Unbalanced datasets concern many real world problems. In the industrial framework malfunction detection databases are often unbalanced as when monitoring industrial processes most observations are related to the normal situations while the number of abnormal ones is represented only by a little percentage. In the same framework, in quality control tasks, the quantity of defective products is much lower than the number of those which have been produced without defects. A similar thing is observed in certain classification tasks in the medical field such as for instance in the diagnosis of breast cancer from the analysis of biopsy images: also in this case the dataset is unbalanced in favor of negative tests. Furthermore in the financial framework the fraud detection belongs to the same set of problems, in facts among the transactions constituting the database to be analyzed for the characterization of frauds a very high percentage of them corresponds to normal situations.

Another aspect to be considered when dealing with these kind of problems is that in certain fields, as those just cited, the rare events correspond to critical situations which should be identified as the different kinds of misclassification errors do not have the same relevance. In facts it is very important to detect a machinery malfunctioning in order to restore a normal situation in the production line by avoiding possible losses in terms of time and money; on the other hand it is not a big problem if a normal situation is misclassified as a malfunctioning, as a false alarm is generated, which would only lead to supplementary controls on the machinery without any substantial drawback. Similarly in the medical field the missed detection of a disease could bring to dreadful consequences while a false alarm simply to further medical exams.
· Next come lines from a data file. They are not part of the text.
(** C4, amended: Enter takes its success branch (no error is shown)
    exactly when the buffer is not empty and equals a syllable of the
    database; a sound starts exactly when, besides, the sprite has a
    segment under the buffer with its u-umlaut written v and the tone
    digit appended; and the buffer is empty after every Enter. *)
Theorem enter_commits_iff_exact_match (env : Env) (k : Composer) :
  let db := pinyinDatabase env in
  let buffer := pinyinInfoText k in
  let key :=
    replace u_umlaut letter_v buffer
    ++ (if tone_highlighted k then toString_N (tone_coord_y k + 1) else []) in
  let k' := putc env (js "Enter") k in
  pinyinInfoText k' = [] /\
  (pinyinInfoPanel_text k' = PINYIN_INFO_PLACE_HOLDER
   <-> buffer <> [] /\ In buffer (syllables db)) /\
  (pinyinInfoPanel_text k' = PINYIN_INFO_ERROR_MESSAGE
   <-> ~ (buffer <> [] /\ In buffer (syllables db))) /\
  ((exists s, sounds k' = sounds k ++ [s])
   <-> buffer <> [] /\ In buffer (syllables db)
       /\ JSMap.has JSString.eqb key (sprite env) = true) /\
  (sounds k' = sounds k \/ exists s, sounds k' = sounds k ++ [s]).
Proof.
  intros db buffer key k'.
  assert (Hcond : truthy buffer && array_includes (syllables db) buffer = true
                  <-> buffer <> [] /\ In buffer (syllables db)).
  { rewrite andb_true_iff, truthy_spec, array_includes_spec. tauto. }
  assert (Hone : forall (l : list Sound) s, l <> l ++ [s]).
  { intros l s Hs. apply (f_equal (@List.length _)) in Hs.
    rewrite length_app in Hs. simpl in Hs. lia. }
  subst k'. rewrite putc_Enter. cbv zeta. fold buffer. fold db. fold key.
  destruct (truthy buffer && array_includes (syllables db) buffer) eqn:E.
  - assert (HE : buffer <> [] /\ In buffer (syllables db)) by (apply Hcond; reflexivity).
    cbn [updatePinyinInfoPanel release_highlight with_text pinyinInfoText
         pinyinInfoPanel_text sounds].
    rewrite playSound_sounds. unfold JSMap.has.
    destruct (JSMap.get JSString.eqb key (sprite env)) as [[s0 s1]|];
      [|rewrite app_nil_r]; repeat split; intros; enter_cases Hone.
  - assert (HE : ~ (buffer <> [] /\ In buffer (syllables db))).
    { intros H. apply Hcond in H. discriminate. }
    cbn [updatePinyinInfoPanel release_highlight with_text pinyinInfoText
         pinyinInfoPanel_text sounds].
    repeat split; intros; enter_cases Hone.
Qed.

(* ------------------------------------------------------------------ *)
(** ** Scenes and pages *)

Lemma switchScene_known (s : string) (st : State) :
  existsb (String.eqb s) (map fst scenes) = true ->
  currentScene (switchScene s st) = s /\
  pager (switchScene s st) = pager st /\
  entities (switchScene s st) = entities st /\
  composer (switchScene s st) = composer st /\
  files (switchScene s st) = files st /\
  prompts (switchScene s st) = prompts st.
Proof.
  intros Hs. unfold switchScene.
  destruct (String.eqb_spec (currentScene st) s) as [<-|Hne].
  - repeat split; reflexivity.
  - rewrite Hs, andb_false_r.
    destruct (disable_others s (enabled st)) as [en tv].
    repeat split; reflexivity.
Qed.

Lemma home_onClick_owner (env : Env) (u : User) (st : State) :
  checkUserName u (OWNER_NAME env) = true ->
  currentScene (home_onClick env u st) = "main_menu"%string /\
  pager (home_onClick env u st) = pager st.
Proof.
  intros Hu. unfold home_onClick. rewrite Hu.
  destruct (switchScene_known "main_menu" st eq_refl) as (H1 & H2 & _).
  split; assumption.
Qed.

Lemma getCharacters_scene (d : Dataset) (st : State) :
  currentScene st = scene_of d -> getCharacters st = working_list d (pager st).
Proof. unfold getCharacters. intros ->. destruct d; reflexivity. Qed.

Lemma setPageNum_in_range (p n : Z) :
  (1 <= p <= totalPages n)%Z -> setPageNum p n = p.
Proof. unfold setPageNum. lia. Qed.

(** Entering dataset [d] from the main menu: the page of the grid is
    stored for the other dataset, and the page remembered for [d], if
    any, is taken, clamped to the pages [d] has. *)
Lemma mainMenu_enter (d : Dataset) (st : State) :
  currentScene st = "main_menu"%string ->
  let st' := mainMenu_onClick (row_of d) st in
  currentScene st' = scene_of d /\
  working_list Radicals (pager st') = working_list Radicals (pager st) /\
  working_list Characters (pager st') = working_list Characters (pager st) /\
  remembered (other d) (pager st') = Some (curPageNum (pager st)) /\
  remembered d (pager st') = remembered d (pager st) /\
  curPageNum (pager st') =
    match remembered d (pager st) with
    | Some p => setPageNum p (Z.of_nat (List.length (working_list d (pager st))))
    | None => curPageNum (pager st)
    end.
Proof.
  intros Hm. unfold mainMenu_onClick. rewrite Hm. cbn [String.eqb Ascii.eqb Bool.eqb negb].
  destruct d; cbn [row_of scene_of other remembered working_list].
  - destruct (switchScene_known "radical_menu" st eq_refl) as (H1 & H2 & _).
    set (s1 := switchScene "radical_menu" st) in *.
    unfold updateCommonHanziMenu, total, getCharacters.
    cbn [with_pager pager currentScene with_hanziPageNum radicalPageNum
         with_curPageNum with_cells curPageNum radicals characters hanziPageNum].
    rewrite H2, H1. rewrite String.eqb_refl.
    destruct (radicalPageNum (pager st)) as [p|] eqn:E;
      cbn [with_assets with_pager pager currentScene with_hanziPageNum radicalPageNum
           with_curPageNum with_cells curPageNum radicals characters hanziPageNum];
      rewrite ?H1, ?E; repeat split; reflexivity.
  - destruct (switchScene_known "common_hanzi_menu" st eq_refl) as (H1 & H2 & _).
    set (s1 := switchScene "common_hanzi_menu" st) in *.
    unfold updateCommonHanziMenu, total, getCharacters.
    cbn [with_pager pager currentScene with_radicalPageNum radicalPageNum
         with_curPageNum with_cells curPageNum radicals characters hanziPageNum].
    rewrite H2, H1.
    change (("common_hanzi_menu" =? "radical_menu")%string) with false. cbv iota.
    destruct (hanziPageNum (pager st)) as [p|] eqn:E;
      cbn [with_assets with_pager pager currentScene with_radicalPageNum radicalPageNum
           with_curPageNum with_cells curPageNum radicals characters hanziPageNum];
      rewrite ?H1, ?E; repeat split; reflexivity.
Qed.

Lemma other_involutive (d : Dataset) : other (other d) = d.
Proof. destruct d; reflexivity. Qed.

Lemma scene_of_radical (d : Dataset) :
  String.eqb (scene_of d) "radical_menu" = match d with Radicals => true | Characters => false end.
Proof. destruct d; reflexivity. Qed.

Lemma scene_of_common (d : Dataset) :
  String.eqb (scene_of d) "common_hanzi_menu" = match d with Radicals => false | Characters => true end.
Proof. destruct d; reflexivity. Qed.

(** What a submitted search does in the scene of dataset [d]. *)
Lemma onSearchSubmitted_in_scene (env : Env) (d : Dataset) (query : jsstring) (st : State) :
  currentScene st = scene_of d ->
  let db := pinyinDatabase env in
  let st' := onSearchSubmitted env query st in
  working_list d (pager st') =
    match query with
    | [] => source_list d db
    | _ :: _ => filter (fun c => includes (pinyin (dictionary db c)) query) (source_list d db)
    end /\
  curPageNum (pager st') = 1%Z /\
  currentScene st' = scene_of d /\
  working_list (other d) (pager st') = working_list (other d) (pager st) /\
  radicalPageNum (pager st') = radicalPageNum (pager st) /\
  hanziPageNum (pager st') = hanziPageNum (pager st).
Proof.
  intros Hs. unfold onSearchSubmitted, searchHanzi, updateCommonHanziMenu.
  rewrite Hs, scene_of_common.
  destruct d, query; cbn; rewrite ?Hs; repeat split; reflexivity.
Qed.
Unfortunately most of these critical situations would not be identified by standard classifiers for the previously mentioned reasons, thus, in order to overcome this problem, many methods have been developed. Two different methodological approaches can be distinguished for dealing with unbalanced datasets: the external and internal ones. Internal approaches are based on the creation of new algorithms expressly designed for facing uneven datasets while the external ones exploit traditional algorithms but with suitably re-sampled databases in order to reduce the detrimental effect of unbalance.